What to work on
Using the records below, repeat exactly the lines from the one holding "apply in_map_iff in Hc" through the one holding "NoDup (ids results) /\", both ends included, and no others.

Dataset entries
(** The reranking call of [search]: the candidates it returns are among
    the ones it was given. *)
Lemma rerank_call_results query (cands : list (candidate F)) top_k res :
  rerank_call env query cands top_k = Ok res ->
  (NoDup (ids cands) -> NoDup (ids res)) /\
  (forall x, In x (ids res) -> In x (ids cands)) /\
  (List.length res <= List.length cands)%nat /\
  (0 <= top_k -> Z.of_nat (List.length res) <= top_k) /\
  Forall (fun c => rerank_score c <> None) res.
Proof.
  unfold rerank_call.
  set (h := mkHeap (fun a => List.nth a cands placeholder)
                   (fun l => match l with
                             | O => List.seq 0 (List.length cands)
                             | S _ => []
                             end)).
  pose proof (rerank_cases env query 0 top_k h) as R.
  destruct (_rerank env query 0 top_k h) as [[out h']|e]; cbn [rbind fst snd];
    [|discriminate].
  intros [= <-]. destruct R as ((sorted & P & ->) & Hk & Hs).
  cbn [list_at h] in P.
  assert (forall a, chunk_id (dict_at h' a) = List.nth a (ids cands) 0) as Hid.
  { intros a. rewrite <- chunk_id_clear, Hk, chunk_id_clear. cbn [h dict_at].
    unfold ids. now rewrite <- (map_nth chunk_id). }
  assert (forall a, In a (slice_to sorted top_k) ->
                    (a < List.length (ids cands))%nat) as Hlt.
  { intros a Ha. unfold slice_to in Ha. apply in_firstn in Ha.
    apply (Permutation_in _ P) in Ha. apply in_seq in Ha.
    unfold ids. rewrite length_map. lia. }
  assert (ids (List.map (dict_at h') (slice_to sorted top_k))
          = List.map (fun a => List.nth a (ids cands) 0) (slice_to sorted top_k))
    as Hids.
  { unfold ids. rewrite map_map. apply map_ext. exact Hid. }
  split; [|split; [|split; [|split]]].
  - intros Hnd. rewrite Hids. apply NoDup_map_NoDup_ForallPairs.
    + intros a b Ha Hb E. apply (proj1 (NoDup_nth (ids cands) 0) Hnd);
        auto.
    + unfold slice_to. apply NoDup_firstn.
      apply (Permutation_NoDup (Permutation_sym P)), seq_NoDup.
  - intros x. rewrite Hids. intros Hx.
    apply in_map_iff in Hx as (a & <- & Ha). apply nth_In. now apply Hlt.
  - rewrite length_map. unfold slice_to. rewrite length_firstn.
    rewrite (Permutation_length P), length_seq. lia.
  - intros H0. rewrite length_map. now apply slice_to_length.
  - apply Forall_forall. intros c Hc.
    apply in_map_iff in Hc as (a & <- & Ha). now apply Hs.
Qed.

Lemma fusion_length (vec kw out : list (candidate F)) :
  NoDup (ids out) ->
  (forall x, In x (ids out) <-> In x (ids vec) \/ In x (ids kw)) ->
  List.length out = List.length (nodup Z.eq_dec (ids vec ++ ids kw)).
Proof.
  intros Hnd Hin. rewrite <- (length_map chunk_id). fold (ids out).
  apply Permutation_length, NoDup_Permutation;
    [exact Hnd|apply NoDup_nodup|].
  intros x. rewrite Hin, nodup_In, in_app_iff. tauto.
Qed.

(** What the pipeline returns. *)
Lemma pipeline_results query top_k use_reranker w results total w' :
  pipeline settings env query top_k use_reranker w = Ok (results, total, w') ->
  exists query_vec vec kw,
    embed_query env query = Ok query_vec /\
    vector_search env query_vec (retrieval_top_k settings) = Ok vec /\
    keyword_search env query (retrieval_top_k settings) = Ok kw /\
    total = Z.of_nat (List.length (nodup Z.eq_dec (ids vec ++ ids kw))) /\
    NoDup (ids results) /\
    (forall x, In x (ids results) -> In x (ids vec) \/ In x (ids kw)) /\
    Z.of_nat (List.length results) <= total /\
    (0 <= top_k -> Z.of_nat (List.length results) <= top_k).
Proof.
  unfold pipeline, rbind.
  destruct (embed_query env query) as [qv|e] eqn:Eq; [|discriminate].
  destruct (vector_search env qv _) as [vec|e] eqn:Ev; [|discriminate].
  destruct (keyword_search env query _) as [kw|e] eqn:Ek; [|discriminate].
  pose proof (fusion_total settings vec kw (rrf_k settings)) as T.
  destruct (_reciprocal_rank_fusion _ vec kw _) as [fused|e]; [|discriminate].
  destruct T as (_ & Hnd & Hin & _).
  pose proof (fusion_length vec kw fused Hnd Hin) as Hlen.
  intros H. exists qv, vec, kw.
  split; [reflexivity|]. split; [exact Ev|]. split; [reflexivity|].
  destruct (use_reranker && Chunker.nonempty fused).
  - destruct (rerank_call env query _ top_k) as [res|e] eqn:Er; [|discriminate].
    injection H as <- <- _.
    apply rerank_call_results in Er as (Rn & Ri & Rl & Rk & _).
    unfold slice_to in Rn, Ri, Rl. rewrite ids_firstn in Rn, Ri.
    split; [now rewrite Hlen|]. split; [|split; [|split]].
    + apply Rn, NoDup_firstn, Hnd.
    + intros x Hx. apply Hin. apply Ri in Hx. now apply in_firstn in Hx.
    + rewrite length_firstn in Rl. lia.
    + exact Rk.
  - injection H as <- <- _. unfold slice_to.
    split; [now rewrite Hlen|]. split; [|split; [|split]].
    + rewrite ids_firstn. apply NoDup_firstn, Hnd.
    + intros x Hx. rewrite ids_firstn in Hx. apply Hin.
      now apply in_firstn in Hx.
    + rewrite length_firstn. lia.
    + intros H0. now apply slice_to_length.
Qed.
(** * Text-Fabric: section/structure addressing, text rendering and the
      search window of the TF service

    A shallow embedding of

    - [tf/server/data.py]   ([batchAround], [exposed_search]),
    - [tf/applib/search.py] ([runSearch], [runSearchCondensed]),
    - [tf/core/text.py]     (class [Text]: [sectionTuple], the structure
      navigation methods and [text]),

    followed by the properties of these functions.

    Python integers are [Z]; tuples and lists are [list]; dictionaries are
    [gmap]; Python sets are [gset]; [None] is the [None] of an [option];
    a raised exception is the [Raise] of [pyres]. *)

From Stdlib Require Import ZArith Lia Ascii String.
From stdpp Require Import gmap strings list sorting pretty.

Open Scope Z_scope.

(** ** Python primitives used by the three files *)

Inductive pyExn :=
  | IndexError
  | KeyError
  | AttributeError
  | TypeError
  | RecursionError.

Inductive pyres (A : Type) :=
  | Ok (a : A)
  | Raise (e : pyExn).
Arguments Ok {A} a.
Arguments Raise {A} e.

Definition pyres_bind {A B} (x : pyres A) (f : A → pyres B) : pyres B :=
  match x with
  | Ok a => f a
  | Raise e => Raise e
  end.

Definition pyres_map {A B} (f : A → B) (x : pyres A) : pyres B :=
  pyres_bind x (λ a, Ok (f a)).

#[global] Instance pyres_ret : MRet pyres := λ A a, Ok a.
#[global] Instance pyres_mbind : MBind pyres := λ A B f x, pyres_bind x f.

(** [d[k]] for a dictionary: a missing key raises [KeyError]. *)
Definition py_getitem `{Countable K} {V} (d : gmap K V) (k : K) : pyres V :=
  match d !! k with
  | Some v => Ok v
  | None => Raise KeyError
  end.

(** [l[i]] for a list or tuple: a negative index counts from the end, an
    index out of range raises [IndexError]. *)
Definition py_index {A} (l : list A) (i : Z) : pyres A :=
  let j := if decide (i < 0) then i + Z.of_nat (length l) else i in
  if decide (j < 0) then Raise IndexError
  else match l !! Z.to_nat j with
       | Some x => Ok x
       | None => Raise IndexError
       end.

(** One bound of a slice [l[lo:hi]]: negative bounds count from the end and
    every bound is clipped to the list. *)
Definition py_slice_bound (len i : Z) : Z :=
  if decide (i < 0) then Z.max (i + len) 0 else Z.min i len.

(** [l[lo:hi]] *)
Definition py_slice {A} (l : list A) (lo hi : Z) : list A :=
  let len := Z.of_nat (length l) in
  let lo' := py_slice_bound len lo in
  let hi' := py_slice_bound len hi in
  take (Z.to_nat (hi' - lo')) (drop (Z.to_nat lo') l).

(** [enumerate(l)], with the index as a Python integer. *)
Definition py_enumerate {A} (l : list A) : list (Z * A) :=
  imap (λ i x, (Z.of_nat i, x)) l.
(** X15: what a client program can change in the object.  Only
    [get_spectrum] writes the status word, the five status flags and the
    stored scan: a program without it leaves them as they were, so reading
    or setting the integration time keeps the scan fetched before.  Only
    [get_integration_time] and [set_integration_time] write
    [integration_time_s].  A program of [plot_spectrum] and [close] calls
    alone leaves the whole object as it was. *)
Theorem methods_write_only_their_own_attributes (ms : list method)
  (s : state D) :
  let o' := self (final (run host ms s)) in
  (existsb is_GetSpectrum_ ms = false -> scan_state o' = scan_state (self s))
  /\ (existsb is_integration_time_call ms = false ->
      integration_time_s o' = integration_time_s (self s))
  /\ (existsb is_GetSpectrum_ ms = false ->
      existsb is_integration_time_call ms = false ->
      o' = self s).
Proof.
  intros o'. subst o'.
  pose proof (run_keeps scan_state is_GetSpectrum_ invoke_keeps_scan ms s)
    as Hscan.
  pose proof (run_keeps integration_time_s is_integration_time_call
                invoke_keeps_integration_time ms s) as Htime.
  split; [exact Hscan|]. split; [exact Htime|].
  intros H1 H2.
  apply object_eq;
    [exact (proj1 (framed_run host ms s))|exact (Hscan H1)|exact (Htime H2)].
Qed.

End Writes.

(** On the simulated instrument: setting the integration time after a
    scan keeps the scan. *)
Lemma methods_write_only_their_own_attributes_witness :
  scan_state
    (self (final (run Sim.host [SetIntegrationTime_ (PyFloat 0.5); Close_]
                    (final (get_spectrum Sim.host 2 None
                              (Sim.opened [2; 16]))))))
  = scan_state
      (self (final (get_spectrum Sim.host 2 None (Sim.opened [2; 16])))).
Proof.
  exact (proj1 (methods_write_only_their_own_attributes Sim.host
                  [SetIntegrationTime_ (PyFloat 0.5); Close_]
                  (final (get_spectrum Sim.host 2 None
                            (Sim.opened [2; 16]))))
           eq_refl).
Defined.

---

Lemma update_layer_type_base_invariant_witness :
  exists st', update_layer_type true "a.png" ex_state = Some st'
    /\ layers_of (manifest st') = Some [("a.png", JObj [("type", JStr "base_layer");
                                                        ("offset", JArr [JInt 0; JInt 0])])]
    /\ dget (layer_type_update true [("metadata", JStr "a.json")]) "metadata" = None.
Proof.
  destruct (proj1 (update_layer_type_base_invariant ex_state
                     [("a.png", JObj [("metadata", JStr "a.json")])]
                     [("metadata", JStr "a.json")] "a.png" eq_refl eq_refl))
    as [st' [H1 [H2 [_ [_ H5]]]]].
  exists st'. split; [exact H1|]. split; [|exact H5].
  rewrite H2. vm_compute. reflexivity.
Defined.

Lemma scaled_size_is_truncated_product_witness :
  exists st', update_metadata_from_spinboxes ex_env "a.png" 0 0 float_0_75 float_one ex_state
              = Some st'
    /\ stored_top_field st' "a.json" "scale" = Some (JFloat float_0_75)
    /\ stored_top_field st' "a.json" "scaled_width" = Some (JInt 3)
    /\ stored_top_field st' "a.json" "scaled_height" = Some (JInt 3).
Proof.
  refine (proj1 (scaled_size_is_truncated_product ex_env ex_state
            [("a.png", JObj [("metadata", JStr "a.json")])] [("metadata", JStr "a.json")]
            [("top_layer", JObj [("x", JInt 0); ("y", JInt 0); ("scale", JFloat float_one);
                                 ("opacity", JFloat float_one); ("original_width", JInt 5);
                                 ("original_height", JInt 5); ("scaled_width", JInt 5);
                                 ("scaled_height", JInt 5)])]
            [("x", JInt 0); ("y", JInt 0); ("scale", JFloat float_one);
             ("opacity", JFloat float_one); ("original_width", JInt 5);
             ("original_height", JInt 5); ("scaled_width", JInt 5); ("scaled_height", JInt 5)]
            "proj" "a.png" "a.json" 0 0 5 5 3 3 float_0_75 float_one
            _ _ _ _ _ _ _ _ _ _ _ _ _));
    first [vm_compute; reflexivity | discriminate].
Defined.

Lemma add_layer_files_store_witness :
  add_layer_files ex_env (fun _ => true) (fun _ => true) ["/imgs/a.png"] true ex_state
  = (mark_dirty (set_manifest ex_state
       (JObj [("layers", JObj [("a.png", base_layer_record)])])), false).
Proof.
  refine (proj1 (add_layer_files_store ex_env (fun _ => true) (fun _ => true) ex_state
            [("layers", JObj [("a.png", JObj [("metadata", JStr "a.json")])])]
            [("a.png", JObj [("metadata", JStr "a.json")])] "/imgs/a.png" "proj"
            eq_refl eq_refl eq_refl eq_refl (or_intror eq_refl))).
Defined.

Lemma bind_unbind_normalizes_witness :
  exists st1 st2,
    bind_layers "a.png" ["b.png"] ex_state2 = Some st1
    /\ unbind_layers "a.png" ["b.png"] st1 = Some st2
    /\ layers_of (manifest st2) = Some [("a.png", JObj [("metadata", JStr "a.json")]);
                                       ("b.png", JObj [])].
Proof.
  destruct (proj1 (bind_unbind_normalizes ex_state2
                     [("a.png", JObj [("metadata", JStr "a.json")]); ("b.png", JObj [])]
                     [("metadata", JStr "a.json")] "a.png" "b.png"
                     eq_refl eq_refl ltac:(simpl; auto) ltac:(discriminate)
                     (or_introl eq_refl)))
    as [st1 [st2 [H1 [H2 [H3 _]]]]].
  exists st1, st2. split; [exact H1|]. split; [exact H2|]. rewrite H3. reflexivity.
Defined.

...

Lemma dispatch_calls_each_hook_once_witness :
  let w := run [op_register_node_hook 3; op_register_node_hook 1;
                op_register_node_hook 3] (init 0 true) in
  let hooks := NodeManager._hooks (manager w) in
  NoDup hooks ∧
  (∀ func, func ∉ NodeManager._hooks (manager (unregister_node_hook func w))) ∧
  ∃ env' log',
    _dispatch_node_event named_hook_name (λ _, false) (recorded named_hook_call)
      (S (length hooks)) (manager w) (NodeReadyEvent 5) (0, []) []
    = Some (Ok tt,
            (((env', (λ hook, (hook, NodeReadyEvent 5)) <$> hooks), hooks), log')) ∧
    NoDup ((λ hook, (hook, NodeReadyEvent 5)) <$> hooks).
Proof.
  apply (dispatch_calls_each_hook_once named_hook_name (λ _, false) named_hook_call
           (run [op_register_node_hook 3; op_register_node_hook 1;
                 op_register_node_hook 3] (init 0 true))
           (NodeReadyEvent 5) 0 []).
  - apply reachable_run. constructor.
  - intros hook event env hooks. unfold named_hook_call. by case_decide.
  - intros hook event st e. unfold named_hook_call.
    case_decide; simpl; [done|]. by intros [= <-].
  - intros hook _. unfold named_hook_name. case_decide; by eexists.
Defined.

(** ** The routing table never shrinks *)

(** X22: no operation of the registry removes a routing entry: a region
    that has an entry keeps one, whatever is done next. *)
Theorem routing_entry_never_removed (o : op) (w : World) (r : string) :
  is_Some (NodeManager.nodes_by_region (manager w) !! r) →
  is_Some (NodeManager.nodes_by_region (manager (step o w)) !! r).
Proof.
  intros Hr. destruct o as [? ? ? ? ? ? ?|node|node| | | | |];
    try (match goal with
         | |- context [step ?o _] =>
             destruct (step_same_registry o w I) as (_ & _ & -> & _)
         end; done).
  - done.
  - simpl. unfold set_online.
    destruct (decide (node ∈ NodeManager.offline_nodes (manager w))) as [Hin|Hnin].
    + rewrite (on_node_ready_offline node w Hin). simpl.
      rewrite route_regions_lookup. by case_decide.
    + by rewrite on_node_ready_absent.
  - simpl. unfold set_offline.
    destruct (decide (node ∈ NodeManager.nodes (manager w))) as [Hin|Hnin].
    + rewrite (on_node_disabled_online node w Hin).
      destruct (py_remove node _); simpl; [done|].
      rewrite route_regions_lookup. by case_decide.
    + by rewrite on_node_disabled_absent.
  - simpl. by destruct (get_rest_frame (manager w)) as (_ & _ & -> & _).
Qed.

Solution for this task
    apply in_map_iff in Hc as (a & <- & Ha). now apply Hs.
Qed.

Lemma fusion_length (vec kw out : list (candidate F)) :
  NoDup (ids out) ->
  (forall x, In x (ids out) <-> In x (ids vec) \/ In x (ids kw)) ->
  List.length out = List.length (nodup Z.eq_dec (ids vec ++ ids kw)).
Proof.
  intros Hnd Hin. rewrite <- (length_map chunk_id). fold (ids out).
  apply Permutation_length, NoDup_Permutation;
    [exact Hnd|apply NoDup_nodup|].
  intros x. rewrite Hin, nodup_In, in_app_iff. tauto.
Qed.

(** What the pipeline returns. *)
Lemma pipeline_results query top_k use_reranker w results total w' :
  pipeline settings env query top_k use_reranker w = Ok (results, total, w') ->
  exists query_vec vec kw,
    embed_query env query = Ok query_vec /\
    vector_search env query_vec (retrieval_top_k settings) = Ok vec /\
    keyword_search env query (retrieval_top_k settings) = Ok kw /\
    total = Z.of_nat (List.length (nodup Z.eq_dec (ids vec ++ ids kw))) /\
    NoDup (ids results) /\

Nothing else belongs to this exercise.